Apart from Israel and the UK, he pointed out, there is little enthusiasm internationally for closing the diplomatic doors to this important agreement.
“Governments world-wide also strongly oppose the Trump administration’s strong-arm tactics and the US disregard for an open UN, where all member states are able to speak,” he said.
“This would not be the only time that the US has refused entry to high-level foreign officials, but the push-back may now be especially strong. In light of the support for the nuclear deal in Europe, Washington could anticipate intense opposition to US high-handedness”.
Zarif lived in the US as a university student and he is famously adept as a spokesman for Iran with his perfect command of English and courteous manner, said Paul.
This infuriates the White House and convinces the hawks there that he is a “threat.”
Meanwhile, Secretary of State Pompeo has accused Zarif of being “complicit in the regime’s outlaw behavior,” while National Security Adviser Bolton has hurled insults of his own at the soft-spoken Iranian diplomat.
“Will the hawks neutralize Zarif by banning him from the UN, or will the White House feel obliged to let Zarif represent his country at the UN, at least for the present?,’” asked Paul.
At a time when a US war with Iran remains an active possibility, and when secret negotiations at the UN over Iran could ease tensions, the headquarters treaty could have a very big impact on international peace and security, he declared.

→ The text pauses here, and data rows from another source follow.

(* ===== verification/Session.v ===== *)
(** * Connected sessions and presence

    Models [crates/fetchit-relay-server/src/session.rs].  An outbound
    [mpsc::Sender] is the name of a bounded channel in a shared store of
    channels: clones of a sender are the same name, and a [try_send] fails when
    the queue is full or the receiving task is gone. *)
From S2P Require Import Prelude RelayProto.

(** ** Channels *)

Record Channel := mkChan { ch_queue : list ServerFrame; ch_capacity : nat; ch_open : bool }.
Abbreviation Sender := N.
Abbreviation Channels := (gmap Sender Channel).

Definition try_send (tx : Sender) (f : ServerFrame) (cs : Channels) : bool * Channels :=
  match cs !! tx with
  | Some (mkChan q cap true) =>
      if (length q <? cap)%nat then (true, <[tx := mkChan (q ++ [f]) cap true]> cs)
      else (false, cs)
  | _ => (false, cs)
  end.

(** [let _ = tx.try_send(f)] to each of several senders. *)
Definition send_each (f : ServerFrame) (txs : list Sender) (cs : Channels) : Channels :=
  foldl (fun cs tx => (try_send tx f cs).2) cs txs.

(** ** The registry *)

Abbreviation SessionId := N.
Definition MAX_WATCHES_PER_SESSION : N := 1024.

(** The bridge sender is all zeros and is never a delivery target. *)
Definition FEDIVERSE_BRIDGE_SENDER : AgentId := repeat 0 32.

Record SessionRegistry := mkReg {
  by_agent : gmap AgentId (SessionId * Sender);
  next_id : N;
  watchers : gmap AgentId (list (SessionId * Sender));
  watches_by_session : gmap SessionId (gset AgentId);
}.

Definition registry_new : SessionRegistry := mkReg ∅ 0 ∅ ∅.
Lemma validate_relays_ok `{UrlParse} relays :
  validate_relays relays = Ok tt <-> 1 <= len relays <= MAX_RELAYS /\ Forall relay_ok relays.
Proof.
  unfold validate_relays. case_bool_decide as He.
  { subst. split; [done|]. by intros [[Hl _] _]. }
  assert (1 <= len relays) by (destruct relays; [done | unfold len; cbn; lia]).
  destruct (N.ltb_spec MAX_RELAYS (len relays)) as [Hl|Hl].
  { split; [done | intros [? _]; lia]. }
  rewrite try_each_ok.
  split; [intros Hf; split; [done|] | intros [_ Hf]]; eapply Forall_impl; try exact Hf;
    intros r; apply validate_relay_ok.
Qed.

Lemma check_signature_ok `{MlDsaBackend} pk input sig :
  check_signature pk input sig = Ok tt <->
  is_ok (pk_from_bytes pk) = true /\ is_ok (sig_from_bytes sig) = true /\
  mldsa_verify pk input sig = Ok true.
Proof.
  unfold check_signature. destruct (pk_from_bytes pk); [|naive_solver].
  destruct (sig_from_bytes sig); [|naive_solver].
  destruct (mldsa_verify pk input sig) as [[]|]; naive_solver.
Qed.

(** The relay's verifier and the record check accept the same signatures. *)
Lemma ml_dsa_65_verifier_ok `{MlDsaBackend} pk input sig :
  ml_dsa_65_verifier pk input sig = true <-> check_signature pk input sig = Ok tt.
Proof.
  rewrite check_signature_ok. unfold ml_dsa_65_verifier.
  destruct (pk_from_bytes pk); [|naive_solver]. destruct (sig_from_bytes sig); [|naive_solver].
  destruct (mldsa_verify pk input sig) as [[]|]; naive_solver.
Qed.

Lemma b64_ok `{Base64} s b : b64 s = Ok b <-> b64_decode s = Some b.
Proof. unfold b64. destruct (b64_decode s); naive_solver. Qed.

Lemma lower_hex_ok {E} (e : E) s : (if lower_hex_64 s then Ok tt else Err e) = Ok tt <-> lower_hex_64 s = true.
Proof. destruct (lower_hex_64 s); naive_solver. Qed.

(** A check that returns nothing. *)
Lemma bind_unit_ok {B E} (c : result unit E) (k : result B E) b :
  match c with Ok _ => k | Err e => Err e end = Ok b <-> c = Ok tt /\ k = Ok b.
Proof. destruct c as [[]|]; naive_solver. Qed.

Lemma guard_ok {B E} (c : bool) (e : E) (k : result B E) b :
  (if negb c then Err e else k) = Ok b <-> c = true /\ k = Ok b.
Proof. destruct c; naive_solver. Qed.

Section verified.
  Context `{UrlParse} `{Sha256} `{Base64} `{MlDsaBackend}.

(** The signature check a signer's record has to pass. *)
Definition signature_good (pk input sig : bytes) : Prop :=
  is_ok (pk_from_bytes pk) = true /\ is_ok (sig_from_bytes sig) = true /\
  mldsa_verify pk input sig = Ok true.

(** A device entry and the raw fields it decodes to. *)
Definition device_bound (d : DeviceEntryV4) (v : DeviceSigningView) : Prop :=
  b64_decode (de_ml_dsa_pubkey_b64 d) = Some (dv_ml_dsa_pubkey v) /\
  b64_decode (de_kem_pubkey_b64 d) = Some (dv_kem_pubkey v) /\
  b64_decode (de_cert_b64 d) = Some (dv_cert v) /\
  dv_agent_id_hex v = de_agent_id_hex d /\ dv_relays v = de_advertised_relays d /\
  dv_added_at_ms v = de_added_at_ms d /\ dv_primary v = de_primary d /\
  hex_encode (derive_agent_id (dv_ml_dsa_pubkey v)) = de_agent_id_hex d /\
  1 <= len (de_advertised_relays d) <= MAX_RELAYS /\ Forall relay_ok (de_advertised_relays d).

Lemma decode_device_bound d v : decode_device d = Ok v -> device_bound d v.
Proof.
  unfold decode_device. rewrite !bind_unit_ok. intros (_ & Hrel & Hd). inv_bind Hd.
  apply guard_ok in Hd as [Hid%bool_decide_eq_true Hv]. apply ok_inj in Hv as <-.
  apply b64_ok in Hx, Hx0, Hx1. by apply validate_relays_ok in Hrel as [? ?].
Qed.

Lemma decode_devices_bound l vs : decode_devices l = Ok vs -> Forall2 device_bound l vs.
Proof.
  revert vs. induction l as [|d l IH]; intros vs; cbn; [intros [= <-]; constructor|].
  intros Hd. inv_bind Hd. apply ok_inj in Hd as <-.
  constructor; [by apply decode_device_bound | by apply IH].
Qed.

(** Exactly one element satisfies the predicate. *)
Lemma filter_len_one {A} (P : A -> bool) (l : list A) :
  len (List.filter P l) = 1 ->
  exists pre x post, l = pre ++ x :: post /\ P x = true /\
    List.filter P pre = [] /\ List.filter P post = [].
Proof.
  unfold len. induction l as [|x l IH]; cbn; [done|]. destruct (P x) eqn:Hx; cbn.
  - intros Hl. exists [], x, l. split; [done|]. split; [done|]. split; [done|].
    apply nil_length_inv. lia.
  - intros (pre & y & post & -> & Hy & Hpre & Hpost)%IH. exists (x :: pre), y, post.
    cbn. by rewrite Hx.
Qed.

Just before the sanctions were imposed, Zarif was in New York in mid-July to address the high-level political forum (HLPF) on Sustainable Development Goals (SDGs). But his travel in the US was strictly limited by the State Department.
The United States has rarely denied a visa to a head of state visiting the United Nations to address the General Assembly.
But it did so in November 2013, denying a visa to the Sudanese president, prompting the government to register a strong protest before the U.N.’s legal committee.
Hassan Ali, a senior Sudanese diplomat, told delegates: “The democratically-elected president of Sudan, Omar Hassan Al-Bashir, had been deprived of the opportunity to participate in the General Assembly because the host country, the United States, had denied him a visa, in violation of the U.N.-U.S. Headquarters Agreement.”
Furthermore, he complained, the host country also applied arbitrary pressures on foreign missions, “depending on how close a country’s foreign policy is to that of the United States.”
“It was a great and deliberate violation of the Headquarters Agreement,” he said, also pointing to the closing of bank accounts of foreign missions and diplomats as another violation.
The refusal of a visa to the former Sudanese president was also a political landmine because al-Bashir remained indicted for war crimes by the International Criminal Court (ICC).
But it raised a legitimate question: does the United States have a right to implicitly act on an ICC ruling when Washington is not a party to the Rome Statute that created the ICC?